I suggest adding connection settings to the terraform providers as well, like this:

provider "consul" {
    address = "localhost:80"
    datacenter = "nyc1"

    # run "ssh -L localhost:80:demo.consul.io:80" for any resources of this provider
    connection {
        user = "private-user"
        host = "private.jump-host.io"

        forward {
            remote_host = "demo.consul.io"
            remote_port = 80
            local_port = 80
        }
    }
}

# Access a key in Consul; consul is only available via SSH tunnel
resource "consul_keys" "app" {
    key {
        name = "ami"
        path = "service/app/launch_ami"
        default = "ami-1234"
    }
}

Looking forward to any feedback before I head of adding something like this to terraform… ;)

Related: #4442, #4775

@jen20
Copy link
Contributor

jen20 commented Aug 22, 2016

Hi @nicolai86! I'm certainly not opposed to this, though I'm not sure exactly what it would look like. Going to cc @phinze or @mitchellh here for a second opinion on this.

@jbardin
Copy link
Member

jbardin commented Aug 22, 2016

This sounds reasonable to me. My only comment so far would be to name it something like local_forward to align it with the actual type of forwarding being done (-L), and leave room in case we find a need for remote_forward (-R) later on.

@apparentlymart
Copy link
Contributor

apparentlymart commented Aug 22, 2016

This is an interesting approach. I have some feedback, but really just exploring the idea:


Given that the connection doesn't really "belong to" the provider, I wonder if we should hoist it out to the top level, and add some interpolation variables for it like this:

provider "consul" {
    # expands to the local listen address and port that the "connection" created
    address = "${connection.consul_tunnel.local_address}"
    datacenter = "nyc1"
}

connection "consul_tunnel" {
    type = "ssh"
    user = "private-user"
    host = "private.jump-host.io"

    forward {
        remote_host = "demo.consul.io"
        remote_port = 80
        local_port = 80
    }
}

Presumably for real use the user would sometimes need to provide some credentials in the connection block (either a private key or a password), so the ability to interpolate from variables would be useful to avoid hard-coding those credentials in the config.


It could also be nice to make the local port optional and have Terraform just allocate any arbitrary open port and expose it via the interpolation variable, so the user doesn't need to think about what port is likely to be open on all machines where Terraform might be run.

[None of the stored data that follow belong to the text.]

(** X9.  In exact arithmetic the element stiffness matrix of an element
    of nonzero length sends the three rigid-body motions to zero: the
    axial translation [1,0,0,1,0,0], the transverse translation
    [0,1,0,0,1,0] and the rotation about the first node
    [0,0,1,0,L,1]. *)
Theorem stiffness_matrix_rigid_body_modes (self : SimpleFEMBeam R) :
  beam_L self <> 0 ->
  let k := stiffness_matrix self in
  matvec k [1; 0; 0; 1; 0; 0] = zeros 6 /\
  matvec k [0; 1; 0; 0; 1; 0] = zeros 6 /\
  matvec k [0; 0; 1; 0; beam_L self; 1] = zeros 6.
Proof.
  intros HL k. unfold k, stiffness_matrix, matvec, zeros. cbv zeta.
  simpl. rsimp.
  repeat split; repeat (apply (f_equal2 cons)); try reflexivity;
    field; done.
Qed.

Lemma stiffness_matrix_rigid_body_modes_witness :
  let self := {| beam_L := 2; beam_E := 1; beam_A := 1; beam_I := 1 |} in
  let k := stiffness_matrix self in
  matvec k [1; 0; 0; 1; 0; 0] = zeros 6 /\
  matvec k [0; 1; 0; 0; 1; 0] = zeros 6 /\
  matvec k [0; 0; 1; 0; beam_L self; 1] = zeros 6.
Proof.
  intros self.
  apply (stiffness_matrix_rigid_body_modes self). simpl. lra.
Defined.
End RigidBodyModes.

(** ** Equilibrium of the applied loads and the reactions *)

Section Resultants.
Local Open Scope R_scope.
(** The exception [call_tool] raises before its [try] for a request that
    fails validation, on a valid configuration. *)
Inductive validation_error (name_ : string) (arguments : gmap string arg) : exn -> Prop :=
| unknown_tool :
    name_ <> "execute_sql" ->
    validation_error name_ arguments (Exn ValueError ("Unknown tool: " +:+ name_))
| query_required :
    name_ = "execute_sql" ->
    query_missing arguments ->
    validation_error name_ arguments (Exn ValueError "Query is required").

(** ** Worlds used as examples *)

Definition env_shop : gmap string string :=
  {[ "MYSQL_USER" := "app"; "MYSQL_PASSWORD" := "secret"; "MYSQL_DATABASE" := "shop" ]}.

Definition config_shop : Config :=
  {| host := "localhost"; port := 3306; user := "app"; password := "secret";
     database := "shop" |}.

(** The table [users] with the rows (1, "a") and (2, "b"). *)
Definition cursor_users : Cursor :=
  {| fetchall_r := inr [[VInt 1; VStr "a"]; [VInt 2; VStr "b"]];
     description := Some ["id"; "name"];
     rowcount := 2 |}.

Definition cursor_empty : Cursor :=
  {| fetchall_r := inr []; description := Some ["id"; "name"]; rowcount := 0 |}.

Definition cursor_no_result_set : Cursor :=
  {| fetchall_r := inl (Exn DriverError "no result set");
     description := None;
     rowcount := 0 |}.

Definition W_shop (cursor : Cursor) : World :=
  {| environ := env_shop;
     connect_r := fun _ => None;
     execute_r := fun _ => inr cursor;
     commit_r := None;
     cursor_close_r := None;
     conn_close_r := None;
     resource_r := fun _ => None |}.

(** The database is unreachable. *)
Definition W_down : World :=
  {| environ := env_shop;
     connect_r := fun _ => Some (Exn DriverError "Can't connect to MySQL server");
     execute_r := fun _ => inr cursor_users;
     commit_r := None;
     cursor_close_r := None;
     conn_close_r := None;
     resource_r := fun _ => None |}.

(** [MYSQL_USER] is not set. *)
Definition W_no_user : World :=
  {| environ := {[ "MYSQL_PASSWORD" := "secret"; "MYSQL_DATABASE" := "shop" ]};
     connect_r := fun _ => None;
     execute_r := fun _ => inr cursor_users;
     commit_r := None;
     cursor_close_r := None;
     conn_close_r := None;
     resource_r := fun _ => None |}.

Definition query_select_users : string := "SELECT id, name FROM users".
Definition query_update_users : string := "update users set name = 'c'".

Definition args_of (query : string) : gmap string arg := {[ "query" := AStr query ]}.

(** The text the specification's end-to-end example writes for
    [query_select_users]: its rule has ten dashes. *)
Definition users_text_ten_dashes : string :=
  "id | name" +:+ Py.nl +:+ "----------" +:+ Py.nl +:+ "1 | a" +:+ Py.nl +:+ "2 | b".

(** The same with a rule of nine dashes. *)
Definition users_text_nine_dashes : string :=
  "id | name" +:+ Py.nl +:+ "---------" +:+ Py.nl +:+ "1 | a" +:+ Py.nl +:+ "2 | b".

(** ** Failures *)

(** The sentence a branch answers an empty result with. *)
Definition no_results_sentence (c : category) : string :=
  match c with
  | Describe | ShowColumns => "No columns found or table doesn't exist."
  | _ => "Query executed successfully. No results returned."
  end.

(** The categories answered with the tabular text without an inner [try]. *)
Definition tabular (c : category) : bool :=
  match c with
  | Select | Describe | ShowColumns => true
  | _ => false
  end.

(** A returned value is one text block; an exception is not constrained. *)
Definition text_or_raise (o : outcome (list TextContent)) : Prop :=
  match o with
  | Ret l => exists s, l = [text_content s]
  | Raise _ => True
  end.

(** The categories whose branch calls [fetchall] outside any inner [try]. *)
Definition fetches_unguarded (c : category) : bool :=
  match c with
  | ShowTables | Select | ShowDatabases | Describe | ShowColumns => true
  | Dml | Ddl | Other => false
  end.

(** The connection, the execution or the fetch of the top-level dispatch
    raises [e] (and, once a connection is open, its release and the
    cursor's do not raise in turn). *)
Inductive dispatch_raises (W : World) (config : Config) (query : string) : exn -> Prop :=
| connection_raises e :
    connect_r W config = Some e ->
    dispatch_raises W config query e
| execution_raises e :
    connect_r W config = None ->
    execute_r W query = inl e ->
    cursor_close_r W = None -> conn_close_r W = None ->
    dispatch_raises W config query e
| fetch_raises cursor e :
    connect_r W config = None ->
    execute_r W query = inr cursor ->
    fetches_unguarded (classify (Py.upper (Py.strip query))) = true ->
    fetchall_r cursor = inl e ->
    cursor_close_r W = None -> conn_close_r W = None ->
    dispatch_raises W config query e.

(** A failure of the listing after the configuration was read: of the
    connection, of the query (its execution or its fetch), or of a
    release. *)
Inductive listing_fails (W : World) (config : Config) : Prop :=
| listing_connection_error e :
    connect_r W config = Some e -> listing_fails W config
| listing_execute_error e :
    connect_r W config = None ->
    execute_r W "SHOW TABLES" = inl e -> listing_fails W config
| listing_fetch_error cursor e :
    connect_r W config = None ->
    execute_r W "SHOW TABLES" = inr cursor ->
    fetchall_r cursor = inl e -> listing_fails W config
| listing_release_error :
    connect_r W config = None ->
    (cursor_close_r W <> None \/ conn_close_r W <> None) -> listing_fails W config.
Lemma processParagraphs_resolved_eq (tp : TextProcessor) (text : jsstring) :
  0 < maxConcurrency tp →
  (∀ k p, splitIntoParagraphs text !! k = Some p →
          is_Some (splitIntoSentences (openai tp) k (Paragraph.text p))) →
  processParagraphs tp text
  = Some (concat (imap (paragraph_sentences tp text) (splitIntoParagraphs text))).
Proof.
  intros Hc Hall. unfold processParagraphs.
  rewrite (segment_batches_resolved tp text _ _ Hc); [| |lia].
  - rewrite drop_0, app_nil_l. unfold with_index. rewrite fmap_imap.
    assert (imap (fun n => segment_result tp text ∘ (fun x => (x, n)))
                 (splitIntoParagraphs text)
            = imap (fun k x => (paragraph_sentences tp text (0 + k) x, 0 + k))
                   (splitIntoParagraphs text)) as -> by (by apply imap_ext).
    pose proof (sort_by_index_sorted (paragraph_sentences tp text)
                  (splitIntoParagraphs text) 0) as Hsort.
    set (res := imap _ (splitIntoParagraphs text)) in *.
    simpl. do 2 f_equal. etrans; [exact (f_equal (fmap fst) Hsort)|].
    subst res. etrans; [apply fmap_imap|]. by apply imap_ext.
  - intros k t [Hp <-]%with_index_lookup. by apply Hall.
Qed.

Lemma processParagraphs_rejected_eq (tp : TextProcessor) (text : jsstring)
    (k : nat) (p : Paragraph.t) :
  splitIntoParagraphs text !! k = Some p →
  splitIntoSentences (openai tp) k (Paragraph.text p) = None →
  processParagraphs tp text = None.
Proof.
  intros Hp Hrej. unfold processParagraphs.
  rewrite (segment_batches_rejected tp text _ _ k (p, k)); [done| |done|lia].
  by apply with_index_lookup.
Qed.

Lemma splitIntoParagraphs_nonempty (text : jsstring) : splitIntoParagraphs text ≠ [].
Proof.
  intros Hnil. pose proof (splitIntoParagraphs_startLines_eq text) as Heq.
  by rewrite Hnil in Heq.
Qed.

(** X13. With a positive concurrency limit and segmentation requests
    that all resolve, [processParagraphs] returns the sentences located
    in the first paragraph, then those of the second, and so on, each
    paragraph searched from the line after its start line. The result
    depends neither on the latencies of the requests nor on the size of
    the batches. *)
Theorem processParagraphs_resolved (tp : TextProcessor) (text : jsstring) :
  0 < maxConcurrency tp →
  (∀ k p, splitIntoParagraphs text !! k = Some p →
          is_Some (splitIntoSentences (openai tp) k (Paragraph.text p))) →
  processParagraphs tp text
  = Some (concat (imap (paragraph_sentences tp text) (splitIntoParagraphs text))).
Proof. apply processParagraphs_resolved_eq. Qed.

Lemma processParagraphs_resolved_witness :
  processParagraphs (new_TextProcessor two_sentence_client) title_document
  = Some (concat (imap (paragraph_sentences (new_TextProcessor two_sentence_client)
                          title_document)
                       (splitIntoParagraphs title_document))).
Proof.
  apply (processParagraphs_resolved (new_TextProcessor two_sentence_client) title_document).
  - simpl. lia.
  - intros k p _. simpl. by eexists.
Defined.
(** X15.  Whatever the hub answered, a value that [unmarshalResult] stores
    in an [interface{}] (such as the values of a quest's objectives and
    rewards) holds no Go [int]: every number has become a float64, at every
    depth of slices and maps.  An integer 1 sent as a result therefore never
    comes back as the integer 1. *)
Theorem unmarshalResult_no_int (lib : Library) (result v : Any) (n : Z) :
  (unmarshalResult json_Any json_Any result ANil = Ok v -> Any_decoded v = true)
  /\ unmarshalResult json_Any json_Any (AInt n) ANil <> Ok (AInt n)
  /\ (forall m kvs, unmarshalResult json_Any (json_map json_Any) result m = Ok (Some kvs) ->
        from_option (forallb (fun kv => Any_decoded kv.2)) true m = true ->
        forallb (fun kv => Any_decoded kv.2) kvs = true).
Proof.
  split; [|split].
  - unfold unmarshalResult. destruct (marshal json_Any result) as [j|]; [|done].
    destruct (unmarshal json_Any j ANil) as [out|] eqn:Hu; [|done].
    intros [= <-]. by apply (unmarshal_Any_decoded j).
  - unfold unmarshalResult.
    change (marshal json_Any (AInt n)) with (Ok (A := JSON) (JNumber (FormatInt n))).
    cbn -[FormatInt]. unfold json_Any. rewrite unmarshal_mk.
    cbn -[FormatInt]. by destruct (ParseFloat (FormatInt n)).
  - intros m kvs. unfold unmarshalResult.
    destruct (marshal json_Any result) as [j|]; [|done].
    destruct (unmarshal (json_map json_Any) j m) as [out|] eqn:Hu; [|done].
    intros [= ->] Hm. revert Hu.
    destruct j as [ | | | | |members]; try done.
    unfold json_map. rewrite unmarshal_mk.
    destruct (Result_foldl _ (default [] m) members) as [r|] eqn:Hr; [|done].
    cbn. intros [= <-].
    assert (forallb (fun kv : string * Any => Any_decoded kv.2) (default [] m) = true)
      as Hacc by (by destruct m).
    revert Hr Hacc. generalize (default [] m). clear Hm.
    induction members as [|[k x] members IHm]; intros acc; cbn.
    + by intros [= <-].
    + change (unmarshal json_Any x ANil) with (unmarshal_Any x).
      destruct (unmarshal_Any x) as [y|] eqn:Hy; [|done]. cbn.
      intros Hr Hacc. apply (IHm _ Hr). apply map_insert_forallb; [|done].
      by apply (unmarshal_Any_decoded x).
Qed.
(** X15.  When the gallery announces a drag, it holds the image under the
    hand.  A commit that calls [setIsDragging(true)] was made with a
    pinching hand whose pinch had not been seen before, nothing was
    dragged, and after it the dragged image is an image of the collection,
    the one whose identifier is under the hand; the same image is the
    hovered one, and the drag position is the place of the hand. *)
Theorem grabbed_image_is_hovered (images : list GalleryImage.t) (now : Z)
        (dom : Dom) (p : Props) (s : Store) :
  Spec.idsNonEmpty images ->
  In (setIsDragging true) (snd (commit images now dom p s)) ->
  exists (hand : HandData.t) (image : GalleryImage.t),
    rightHand p = Some hand /\ HandData.isPinching hand = true /\
    draggedImage s = None /\ lastPinchState s = false /\
    In image images /\
    imageIdAt dom (pinchX (window dom) hand) (pinchY (window dom) hand)
      = Some (GalleryImage.id image) /\
    draggedImage (fst (commit images now dom p s)) = Some image /\
    hoveredImage (fst (commit images now dom p s))
      = Some (GalleryImage.id image) /\
    dragPosition (fst (commit images now dom p s))
      = Point.mk (pinchX (window dom) hand) (pinchY (window dom) hand).
Proof.
  intros Hids. rewrite GalleryFacts.commit_effects.
  cbv zeta. cbn [fst snd].
  destruct (trackSelectedEffect_keeps p s s) as (_ & _ & Dt & _ & Lt & _).
  destruct (GalleryFacts.trackSelectedEffect_frame p s s) as [Et _].
  set (c1 := fst (trackSelectedEffect p s s)) in *.
  destruct (thumbEffect_keeps images now p s c1)
    as (_ & Dth & _ & Lth & _ & Eth).
  set (c2 := fst (thumbEffect images now p s c1)) in *.
  rewrite Et. cbn [app]. intros Hin.
  apply in_app_or in Hin. destruct Hin as [Hin|Hin].
  { destruct Eth as [E|[image E]]; rewrite E in Hin; cbn in Hin;
      [tauto|]. destruct Hin as [H|[]]. discriminate. }
  destruct (pinchStartEffect_cases images dom p s c2)
    as [(Eps & Dps & _)|(hand & rect & id & image & Hstart)].
  - (* no drag started: the call cannot come from the drag effect *)
    rewrite Eps in Hin. cbn [app] in Hin.
    apply in_app_or in Hin. destruct Hin as [Hin|Hin].
    + exfalso. revert Hin. unfold dragEffect.
      destruct (draggedImage s), (rightHand p) as [hand|]; cbn; try tauto.
      destruct (negb _); cbn; [|tauto].
      destruct (JS.ltb _ _); cbn; intuition discriminate.
    + destruct (hoverEffect_keeps dom p s
                  (fst (dragEffect (window dom) p s
                          (fst (pinchStartEffect images dom p s c2)))))
        as (Eh & _). rewrite Eh in Hin. destruct Hin.
  - destruct Hstart as (Hhand & Hdrag & Hup & Hdown & Hrect & Hpinch &
                        Hinside & Hlatch & Hid & Hfind & Hout).
    clear Hin. rewrite Hout. cbn [fst snd].
    rewrite (@GalleryFacts.dragEffect_no_drag (window dom) p s _
               (or_introl Hdrag)).
    cbn [fst snd]. apply find_some in Hfind. destruct Hfind as [Himage Heq].
    apply String.eqb_eq in Heq. subst id.
    assert (Hhover : forall c,
               hoverEffect dom p s c =
                 (setHoveredImage (Some (GalleryImage.id image)) c, [])).
    { intros c. unfold hoverEffect. rewrite Hhand, Hdrag, Hrect. cbv zeta.
      rewrite Hinside, Hid.
      unfold Spec.idsNonEmpty in Hids. rewrite Forall_forall in Hids.
      specialize (Hids image Himage).
      destruct (GalleryImage.id image); [contradiction|reflexivity]. }
    rewrite Hhover. cbn [fst].
    exists hand, image. repeat split; auto; congruence.
Qed.

Lemma pinchOverGallery_inside :
  isInGallery {| left := 960; right := 1280; top := 60; bottom := 720 |}
              (pinchX Samples.window Cases.pinchOverGallery)
              (pinchY Samples.window Cases.pinchOverGallery) = true.
Proof.
  unfold isInGallery, JS.geb.
  rewrite !(proj2 (JSFacts.leb_true _ _))
    by (unfold pinchX, pinchY; cbn; lra).
  reflexivity.
Qed.

Lemma grab_sample :
  snd (commit GALLERY_IMAGES 1700000000000 Cases.domOverImage
              (Cases.showing (Some Cases.pinchOverGallery) None)
              initialStore) = [setIsDragging true].
Proof.
  rewrite GalleryFacts.commit_effects. cbv zeta.
  unfold trackSelectedEffect, thumbEffect, pinchStartEffect, dragEffect,
    hoverEffect.
  cbn [Cases.showing Cases.domOverImage rightHand selectedImage fst snd
       initialStore draggedImage HandData.isThumbsUp HandData.isThumbsDown
       HandData.isPinching Cases.pinchOverGallery Samples.pinchSignal
       galleryRect window imageIdAt lastThumbActionTime orb andb negb
       setIsThumbScrolling lastPinchState].
  rewrite pinchOverGallery_inside. reflexivity.
Qed.

Lemma grabbed_image_is_hovered_witness :
  exists (hand : HandData.t) (image : GalleryImage.t),
    Some Cases.pinchOverGallery = Some hand /\
    HandData.isPinching hand = true /\
    draggedImage initialStore = None /\
    lastPinchState initialStore = false /\
    In image GALLERY_IMAGES /\
    Some "3"%string = Some (GalleryImage.id image) /\
    draggedImage
      (fst (commit GALLERY_IMAGES 1700000000000 Cases.domOverImage
              (Cases.showing (Some Cases.pinchOverGallery) None)
              initialStore)) = Some image /\
    hoveredImage
      (fst (commit GALLERY_IMAGES 1700000000000 Cases.domOverImage
              (Cases.showing (Some Cases.pinchOverGallery) None)
              initialStore)) = Some (GalleryImage.id image) /\
    dragPosition
      (fst (commit GALLERY_IMAGES 1700000000000 Cases.domOverImage
              (Cases.showing (Some Cases.pinchOverGallery) None)
              initialStore))
      = Point.mk (pinchX Samples.window hand) (pinchY Samples.window hand).
Proof.
  apply (@grabbed_image_is_hovered GALLERY_IMAGES 1700000000000
           Cases.domOverImage
           (Cases.showing (Some Cases.pinchOverGallery) None)
           initialStore).
  - exact GalleryFacts.idsNonEmpty_GALLERY_IMAGES.
  - rewrite grab_sample. now left.
Defined.
(** [handleSpeakPrompt]: [const text = voicePrompt.trim(); if (!text) return] *)
Definition handleSpeakPrompt (r : Readings) (w : World) : World :=
  match trim (voicePrompt (ui w)) with
  | [] => w
  | text => speakText r text w
  end.

(** A handler suspended at [p] goes on when the promise it awaits settles
    with [o]: the new state, and the next [await] unless the handler has
    finished.  A settlement of another kind than the one awaited cannot
    occur and leaves the handler where it is. *)
Definition resume (r : Readings) (p : Pending) (o : Settlement) (s : State)
  : State * option Pending :=
  match p, o with
  | AnalyzeFetch, Rejected e =>
      release (addLog r (messageOf e (str "Analyze request failed")) None s)
  | AnalyzeFetch, Responded status =>
      if negb (ok status)
      then release (addLog r (str "Analyze failed (" ++ Z_toString status ++ str ")") None s)
      else (s, Some AnalyzeJson)
  | AnalyzeJson, Rejected e =>
      release (addLog r (messageOf e (str "Analyze request failed")) None s)
  | AnalyzeJson, AnalyzeBody payload =>
      release (applyPayload r payload (str "manual analyze") s)
  | HapticFetch clamped, Rejected e =>
      release (addLog r (messageOf e (str "Haptic request failed")) None s)
  | HapticFetch clamped, Responded status =>
      if negb (ok status)
      then release (addLog r (str "Haptic send failed (" ++ Z_toString status ++ str ")") None s)
      else (s, Some (HapticJson clamped))
  | HapticJson clamped, Rejected e =>
      release (addLog r (messageOf e (str "Haptic request failed")) None s)
  | HapticJson clamped, HapticBody _ message =>
      let s := setHapticIntensity clamped s in
      release (addLog r match message with
                        | Some (c :: m) => c :: m
                        | _ => str "Haptic pulse " ++ Number_toString clamped
                        end None s)
  | SpeakFetch, Rejected e =>
      release (addLog r (messageOf e (str "TTS request failed")) None s)
  | SpeakFetch, Responded status =>
      if status =? 204
      then release (addLog r (str "TTS returned no audio (check ElevenLabs key)") None s)
      else if negb (ok status)
      then release (addLog r (str "TTS failed (" ++ Z_toString status ++ str ")") None s)
      else (s, Some SpeakBlob)
  | SpeakBlob, Rejected e =>
      release (addLog r (messageOf e (str "TTS request failed")) None s)
  | SpeakBlob, BlobRead => (s, Some SpeakPlay)
  | SpeakPlay, Rejected e =>
      release (addLog r (messageOf e (str "TTS request failed")) None s)
  | SpeakPlay, Played =>
      release (addLog r (str "TTS playback started") None s)
  | _, _ => (s, Some p)
  end.
(** * RasPi-NDI-HDMI: the capture control loop of [src/src/main.cpp]

    A shallow embedding of the parameter resolver ([_getValue]), the signal
    bridge ([default_signal_handler], [get_key_or_signal]) and the capture
    orchestrator ([event_loop]) of the NDI streamer, with the properties of
    its specification stated and settled against it.

    Conventions.
    - C++ [int] and [unsigned int] values are [Z]; where the program can
      wrap ([count++] on an [unsigned int]) the reduction modulo [2^32] is
      written out.
    - Time points and durations of [std::chrono] are [Z] counts of clock
      ticks (nanoseconds); the 64-bit tick counter does not overflow within
      the life of the device and is left unbounded.
    - Calls into the camera framework, the output sink and the logger are
      recorded, in program order, in a trace of [Action]s.
    - What the environment decides (which message [Wait] returns, which
      signals arrive, what [poll]/[getline] see on standard input, what the
      clock reads, whether [EncodeBuffer] accepts) is the input of the
      model: a list of [Event]s, one per call of [Wait]. *)

From Stdlib Require Import ZArith Lia Bool List String Ascii SpecFloat.
From stdpp Require Import base gmap strings list fin_maps.
Import ListNotations.

Local Open Scope string_scope.
Local Open Scope Z_scope.
(* ===== verification/_CoqProject ===== *)
-Q . S2P
Prelude.v
NList.v
BitMap.v
Interrupt.v
Threads.v
Disk.v
FileHdr.v
OpenFile.v
Directory.v
FileSys.v
Machine.v
MipsSim.v
MipsIsa.v
AddrSpace.v
ProcTable.v
SemTable.v
SynchCons.v
StubFS.v
Syscalls.v
Floats.v
KernelInv.v
Post.v
Coff2Noff.v
UserProgs.v
UserMerge.v
Switch.v
HostSim.v
PingPong.v
Stacks.v
UserState.v
FsTest.v
ReadFormat.v
CmdLine.v
Boot.v
StartCode.v
FloatCalls.v
System.v
ThreadTest.v
Coff2Flat.v
Disasm.v
SmallProgs.v
NetTest.v
(** Idling.  With nothing pending, or the time-slice timer alone, [Idle]
    ends the process.  Otherwise the clock jumps to the first pending
    interrupt (never back), that interrupt goes off, [Idle] returns in kernel
    mode with no yield requested, and nothing due is left unless the timer is
    the only interrupt pending; the time skipped counts as idle. *)
Theorem idle_fires_or_halts {W} call_handler (DelayedLoad00 : st (sim W) unit) I fuel s :
  handlers_ok call_handler I -> delayed_load_ok DelayedLoad00 I ->
  ready_to_fire I s -> (length (pending (interrupt s)) < fuel)%nat ->
  if nothing_to_do (pending (interrupt s)) then
    Idle call_handler DelayedLoad00 fuel s = Halted
  else exists k p q s1 s',
    pending (interrupt s) = (k, Some p) :: q /\
    go_off call_handler DelayedLoad00 (k, Some p) (advance_to k (set_status s IdleMode)) =
      Ok (tt, s1) /\
    Idle call_handler DelayedLoad00 fuel s = Ok (tt, s') /\
    totalTicks (stats s') = Z.max (totalTicks (stats s)) k /\
    status (interrupt s') = SystemMode /\ yieldOnReturn (interrupt s') = false /\
    (ticks_balance (stats s) -> ticks_balance (stats s')) /\ I (world s') /\
    (due (totalTicks (stats s')) (pending (interrupt s')) = [] \/
     nothing_to_do (pending (interrupt s')) = true).
Proof.
  intros Hh Hl Hr Hf. destruct (nothing_to_do _) eqn:Hn; [by eapply Idle_halts|].
  destruct (pending (interrupt s)) as [|[k [p|]] q] eqn:Hp; [done| |].
  2:{ destruct Hr as [Hq _ _ _]. rewrite Hp in Hq.
      apply queue_ok_cons in Hq as ((p' & ? & _) & _). done. }
  destruct (Idle_fires _ _ I Hh Hl (fun _ => True) fuel s k p q)
    as (s1 & s2 & Hg & Hi & [[] Hc Hst Hb] & _ & Hd); try done.
  { by rewrite Hp. }
  { simpl in Hf. lia. }
  rewrite advance_to_clock in Hc. simpl in Hc.
  exists k, p, q, s1. eexists. split_and!; try done; simpl.
  - intros. by apply Hb, advance_to_balance.
  - rewrite Hc. destruct Hd as [Hd|(k' & p' & -> & Ht)]; [by left|right].
    simpl. by apply bool_decide_eq_true.
Qed.

Lemma idle_fires_or_halts_witness :
  let s := set_level timer_start IntOff in
  exists s', Idle timer_kernel no_op 3 s = Ok (tt, s') /\ totalTicks (stats s') = 100 /\
    idleTicks (stats s') = 5.
Proof.
  pose proof (idle_fires_or_halts timer_kernel no_op (fun _ => True) 3
    (set_level timer_start IntOff) timer_kernel_ok no_op_ok) as H.
  destruct H as (k & p & q & s1 & s' & Hp & _ & Hi & Ht & _).
  - split; [exact timer_start_queue|reflexivity|reflexivity|exact I].
  - simpl. lia.
  - injection Hp as <- <- <-. exists s'. split; [exact Hi|]. split; [exact Ht|].
    vm_compute in Hi. injection Hi as <-. reflexivity.
Defined.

Wondering if maybe it would be more intuitive to invert the nesting, so that the forwarder is the primary object and it takes a connection as part of its configuration, similar to how resources and provisioners work:

port_forward "consul_tunnel" {
    remote_host = "demo.consul.io"
    remote_port = 80

    connection {
        # Now the connection block is the same as in other contexts, as long
        # as the selected connection type supports port forwarding.
        type = "ssh"
        user = "private-user"
        host = "private.jump-host.io"
    }
}

provider "consul" {
    address = "${port_forward.consul_tunnel.local_address}"
}

@nicolai86
Copy link
Contributor Author

I think exposing the port forwarding as a primitive is a good idea in terms of reuse between multiple resources, and it might also help with code reuse given that the connection attribute already exists on resources. I'm also hoping for a clean integration into the execution graph.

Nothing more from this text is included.